- TASK ITEM
Below are the records. Retype exactly the lines between the lines holding "Definition space : ascii" and "Definition dict_update (d", inclusive.

Saved entries
-------

(** * Needle indexing and query orchestration: a shallow embedding

    The development follows [Indexing/needle_indexing.py], [Config/config.py]
    and [main.py].  Python strings are lists of characters (code points
    below 256), Python lists are Rocq lists, insertion-ordered dictionaries
    and the chunk table are association lists, and functions that may raise
    return a sum. *)

From Stdlib Require Import Ascii String Numbers.DecimalString Numbers.DecimalNat.
From Stdlib Require Import List Arith Bool Lia.
Import ListNotations.

(* ================================================================== *)
(** ** Python strings *)
(* ================================================================== *)

Module PyStr.

Definition str := list ascii.

Definition lit (s : string) : str := list_ascii_of_string s.

Definition len (s : str) : nat := List.length s.

Definition is_empty (s : str) : bool :=
  match s with [] => true | _ :: _ => false end.

(** [str.isspace] for one character, on the code points below 256:
    TAB, LF, VT, FF, CR, FS, GS, RS, US, SPACE, NEL and NBSP. *)
Definition isspace (c : ascii) : bool :=
  let n := nat_of_ascii c in
  ((9 <=? n) && (n <=? 13)) || ((28 <=? n) && (n <=? 32))
  || (n =? 133) || (n =? 160).

Fixpoint lstrip (s : str) : str :=
  match s with
  | [] => []
  | c :: s' => if isspace c then lstrip s' else s
  end.

Definition rstrip (s : str) : str := rev (lstrip (rev s)).

(** [s.strip()] *)
Definition strip (s : str) : str := rstrip (lstrip s).

(** [s.startswith(p)] *)
Fixpoint starts_with (p s : str) : bool :=
  match p, s with
  | [], _ => true
  | _ :: _, [] => false
  | a :: p', b :: s' => Ascii.eqb a b && starts_with p' s'
  end.

(** [s.find(sub)]; [None] stands for Python's [-1]. *)
Fixpoint find (sub s : str) : option nat :=
  if starts_with sub s then Some 0
  else match s with
       | [] => None
       | _ :: s' => option_map S (find sub s')
       end.

(** [s.rfind(sub)]; [None] stands for Python's [-1]. *)
Fixpoint rfind (sub s : str) : option nat :=
  match s with
  | [] => if starts_with sub [] then Some 0 else None
  | _ :: s' =>
      match rfind sub s' with
      | Some i => Some (S i)
      | None => if starts_with sub s then Some 0 else None
      end
  end.

(** [s[i:]] for [0 <= i] *)
Definition slice_from (i : nat) (s : str) : str := skipn i s.

(** [s[-n:]] for [0 < n] *)
Definition last_chars (n : nat) (s : str) : str := skipn (len s - n) s.

(** [s.replace(old, new)] for a non-empty [old]: occurrences are taken
    left to right and do not overlap.  [skip] counts the characters of
    a matched occurrence that are still to be passed over. *)
Fixpoint replace_from (old new : str) (skip : nat) (s : str) : str :=
  match s with
  | [] => []
  | c :: s' =>
      match skip with
      | S k => replace_from old new k s'
      | 0 =>
          if starts_with old s
          then new ++ replace_from old new (len old - 1) s'
          else c :: replace_from old new 0 s'
      end
  end.

Definition replace (old new s : str) : str := replace_from old new 0 s.

(** [s.split(sep)] for a non-empty [sep]; [acc] is the piece being read. *)
Fixpoint split_from (sep : str) (skip : nat) (acc : str) (s : str)
  : list str :=
  match s with
  | [] => [acc]
  | c :: s' =>
      match skip with
      | S k => split_from sep k acc s'
      | 0 =>
          if starts_with sep s
          then acc :: split_from sep (len sep - 1) [] s'
          else split_from sep 0 (acc ++ [c]) s'
      end
  end.

Definition split (sep s : str) : list str := split_from sep 0 [] s.

(** [sep.join(l)] *)
Fixpoint join (sep : str) (l : list str) : str :=
  match l with
  | [] => []
  | [x] => x
  | x :: l' => x ++ sep ++ join sep l'
  end.

(** [str(n)] for a natural number *)
Definition str_of_nat (n : nat) : str :=
  lit (NilEmpty.string_of_uint (Nat.to_uint n)).

Definition eqb (a b : str) : bool :=
  if list_eq_dec ascii_dec a b then true else false.

Definition space : ascii := " "%char.

End PyStr.

Import PyStr.

(* ================================================================== *)
(** ** Dictionaries, nodes and configuration *)
(* ================================================================== *)

(** Values held in a metadata dictionary. *)
Inductive value : Type :=
| VStr (s : str)
| VInt (n : nat).

(** A Python [dict] with string keys, in insertion order. *)
Definition dict := list (str * value).

Fixpoint dict_get (k : str) (d : dict) : option value :=
  match d with
  | [] => None
  | (k', v) :: d' => if PyStr.eqb k' k then Some v else dict_get k d'
  end.

Definition dict_has (k : str) (d : dict) : bool :=
  match dict_get k d with Some _ => true | None => false end.

(** [d[k] = v]: an existing key keeps its place, a new key is appended. *)
Fixpoint dict_set (k : str) (v : value) (d : dict) : dict :=
  match d with
  | [] => [(k, v)]
  | (k', v') :: d' =>
      if PyStr.eqb k' k then (k', v) :: d' else (k', v') :: dict_set k v d'
  end.

(** [d.update(other)] *)
Definition dict_update (d other : dict) : dict :=
  fold_left (fun acc kv => dict_set (fst kv) (snd kv) acc) other d.

(** [Document] and [TextNode] of llama_index: the three attributes the
    code reads and writes. *)
Record Node : Type := mkNode {
  id_ : str;
  text : str;
  metadata : dict
}.

(** [Config/config.py] *)
Module config.

(** Small chunks for precise retrieval. *)
Definition CHUNK_SIZE : nat := 300.

(** Overlap between chunks. *)
Definition CHUNK_OVERLAP : nat := 40.

End config.

Definition nl : ascii := "010"%char.

(* ================================================================== *)
(** ** [create_needle_chunks] *)
(* ================================================================== *)

Section Chunker.

(** The two configuration values the chunker reads. *)
Variables CHUNK_SIZE CHUNK_OVERLAP : nat.

(** The node built at each of the three emission sites: a [TextNode]
    with text [t], the parent's metadata, and the four chunk keys, where
    [chunks] is the page's list of nodes emitted so far. *)
Definition new_node (parent_doc : Node) (chunks : list Node) (t : str)
  : Node :=
  let chunk_id :=
    id_ parent_doc ++ lit "_chunk_" ++ str_of_nat (List.length chunks) in
  let m := dict_update [] (metadata parent_doc) in
  let m := dict_set (lit "chunk_index") (VInt (List.length chunks)) m in
  let m := dict_set (lit "parent_id") (VStr (id_ parent_doc)) m in
  let m := dict_set (lit "chunk_id") (VStr chunk_id) m in
  let m := dict_set (lit "chunk_size") (VInt (len t)) m in
  {| id_ := chunk_id; text := t; metadata := m |}.

(** Lines 119-132: the text that opens the next buffer, for a closed
    buffer longer than the overlap. *)
Definition overlap_seed (current_chunk : str) : str :=
  let overlap_text := last_chars CHUNK_OVERLAP current_chunk in
  let overlap_text :=
    match find (lit " ") overlap_text with
    | Some first_space => slice_from (first_space + 1) overlap_text
    | None => overlap_text
    end in
  match rfind (lit ". ") overlap_text with
  | Some last_period => slice_from (last_period + 2) overlap_text
  | None => overlap_text
  end.

(** Lines 117-134: the buffer after a chunk has been closed. *)
Definition next_buffer (current_chunk sent : str) : str :=
  if CHUNK_OVERLAP <? len current_chunk
  then overlap_seed current_chunk ++ lit " " ++ sent
  else sent.

(** One iteration of [for sent in sentences], on the pair of the page's
    chunk list and the running buffer. *)
Definition sentence_step (parent_doc : Node)
  (st : list Node * str) (sent : str) : list Node * str :=
  let '(chunks, current_chunk) := st in
  let sent := strip sent in
  if is_empty sent then st
  else if negb (is_empty current_chunk)
          && (CHUNK_SIZE <? len current_chunk + len sent + 1)
  then (chunks ++ [new_node parent_doc chunks (strip current_chunk)],
        next_buffer current_chunk sent)
  else (chunks,
        current_chunk
          ++ (if is_empty current_chunk then [] else lit " ") ++ sent).

(** [para.replace('. ', '.|').split('|')] *)
Definition sentences_of (para : str) : list str :=
  split (lit "|") (replace (lit ". ") (lit ".|") para).

(** One iteration of [for para in paragraphs]. *)
Definition paragraph_step (parent_doc : Node)
  (chunks : list Node) (para : str) : list Node :=
  let para := strip para in
  if is_empty para then chunks
  else if len para <=? CHUNK_SIZE
  then chunks ++ [new_node parent_doc chunks para]
  else
    let '(chunks, current_chunk) :=
      fold_left (sentence_step parent_doc) (sentences_of para) (chunks, [])
    in
    if is_empty (strip current_chunk) then chunks
    else chunks ++ [new_node parent_doc chunks (strip current_chunk)].

(** The body of [for parent_doc in documents]: the page's [chunks]. *)
Definition page_chunks (parent_doc : Node) : list Node :=
  fold_left (paragraph_step parent_doc)
    (split [nl; nl] (text parent_doc)) [].

(** [create_needle_chunks]: the parent nodes and the child nodes. *)
Definition create_needle_chunks_with (documents : list Node)
  : list Node * list Node :=
  (documents, flat_map page_chunks documents).

End Chunker.

Definition create_needle_chunks (documents : list Node)
  : list Node * list Node :=
  create_needle_chunks_with config.CHUNK_SIZE config.CHUNK_OVERLAP documents.

(** Building blocks of the example pages. *)
Definition word9 : str := lit "abcdefghi".
Definition words (n : nat) : str := join (lit " ") (repeat word9 n).
Definition mkdoc (i t : str) : Node :=
  {| id_ := i; text := t;
     metadata := [(lit "page_id", VStr i);
                  (lit "header", VStr (lit "Header"))] |}.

-------

- ANSWER BELOW
Definition space : ascii := " "%char.

End PyStr.

Import PyStr.

(* ================================================================== *)
(** ** Dictionaries, nodes and configuration *)
(* ================================================================== *)

(** Values held in a metadata dictionary. *)
Inductive value : Type :=
| VStr (s : str)
| VInt (n : nat).

(** A Python [dict] with string keys, in insertion order. *)
Definition dict := list (str * value).

Fixpoint dict_get (k : str) (d : dict) : option value :=
  match d with
  | [] => None
  | (k', v) :: d' => if PyStr.eqb k' k then Some v else dict_get k d'
  end.

Definition dict_has (k : str) (d : dict) : bool :=
  match dict_get k d with Some _ => true | None => false end.

(** [d[k] = v]: an existing key keeps its place, a new key is appended. *)
Fixpoint dict_set (k : str) (v : value) (d : dict) : dict :=
  match d with
  | [] => [(k, v)]
  | (k', v') :: d' =>
      if PyStr.eqb k' k then (k', v) :: d' else (k', v') :: dict_set k v d'
  end.

(** [d.update(other)] *)
Definition dict_update (d other : dict) : dict :=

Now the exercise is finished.